:: Exercise input ::

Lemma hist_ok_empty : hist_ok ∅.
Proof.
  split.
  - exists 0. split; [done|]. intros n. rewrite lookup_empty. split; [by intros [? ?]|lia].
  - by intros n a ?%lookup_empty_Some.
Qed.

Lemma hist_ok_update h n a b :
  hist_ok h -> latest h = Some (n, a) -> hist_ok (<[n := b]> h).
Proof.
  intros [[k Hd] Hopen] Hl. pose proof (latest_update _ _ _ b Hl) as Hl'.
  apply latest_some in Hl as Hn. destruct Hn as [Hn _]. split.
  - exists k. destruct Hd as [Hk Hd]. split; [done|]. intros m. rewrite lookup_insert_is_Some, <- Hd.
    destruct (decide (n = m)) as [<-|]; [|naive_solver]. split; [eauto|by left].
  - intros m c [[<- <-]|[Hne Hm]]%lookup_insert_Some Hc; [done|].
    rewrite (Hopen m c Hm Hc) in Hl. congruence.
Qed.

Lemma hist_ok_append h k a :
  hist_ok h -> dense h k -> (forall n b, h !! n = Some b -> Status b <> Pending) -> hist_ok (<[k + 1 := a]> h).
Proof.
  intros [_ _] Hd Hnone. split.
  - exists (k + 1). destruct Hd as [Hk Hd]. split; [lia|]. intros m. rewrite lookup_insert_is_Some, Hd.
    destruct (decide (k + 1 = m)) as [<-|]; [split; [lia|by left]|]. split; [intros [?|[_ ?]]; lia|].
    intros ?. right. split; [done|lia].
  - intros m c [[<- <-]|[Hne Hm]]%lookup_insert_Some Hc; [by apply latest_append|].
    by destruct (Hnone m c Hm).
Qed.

:::

What lines above contain the word "intros"? Return each such line.

Final answer:
  - exists 0. split; [done|]. intros n. rewrite lookup_empty. split; [by intros [? ?]|lia].
  - by intros n a ?%lookup_empty_Some.
  intros [[k Hd] Hopen] Hl. pose proof (latest_update _ _ _ b Hl) as Hl'.
  - exists k. destruct Hd as [Hk Hd]. split; [done|]. intros m. rewrite lookup_insert_is_Some, <- Hd.
  - intros m c [[<- <-]|[Hne Hm]]%lookup_insert_Some Hc; [done|].
  intros [_ _] Hd Hnone. split.
  - exists (k + 1). destruct Hd as [Hk Hd]. split; [lia|]. intros m. rewrite lookup_insert_is_Some, Hd.
    destruct (decide (k + 1 = m)) as [<-|]; [split; [lia|by left]|]. split; [intros [?|[_ ?]]; lia|].
    intros ?. right. split; [done|lia].
  - intros m c [[<- <-]|[Hne Hm]]%lookup_insert_Some Hc; [by apply latest_append|].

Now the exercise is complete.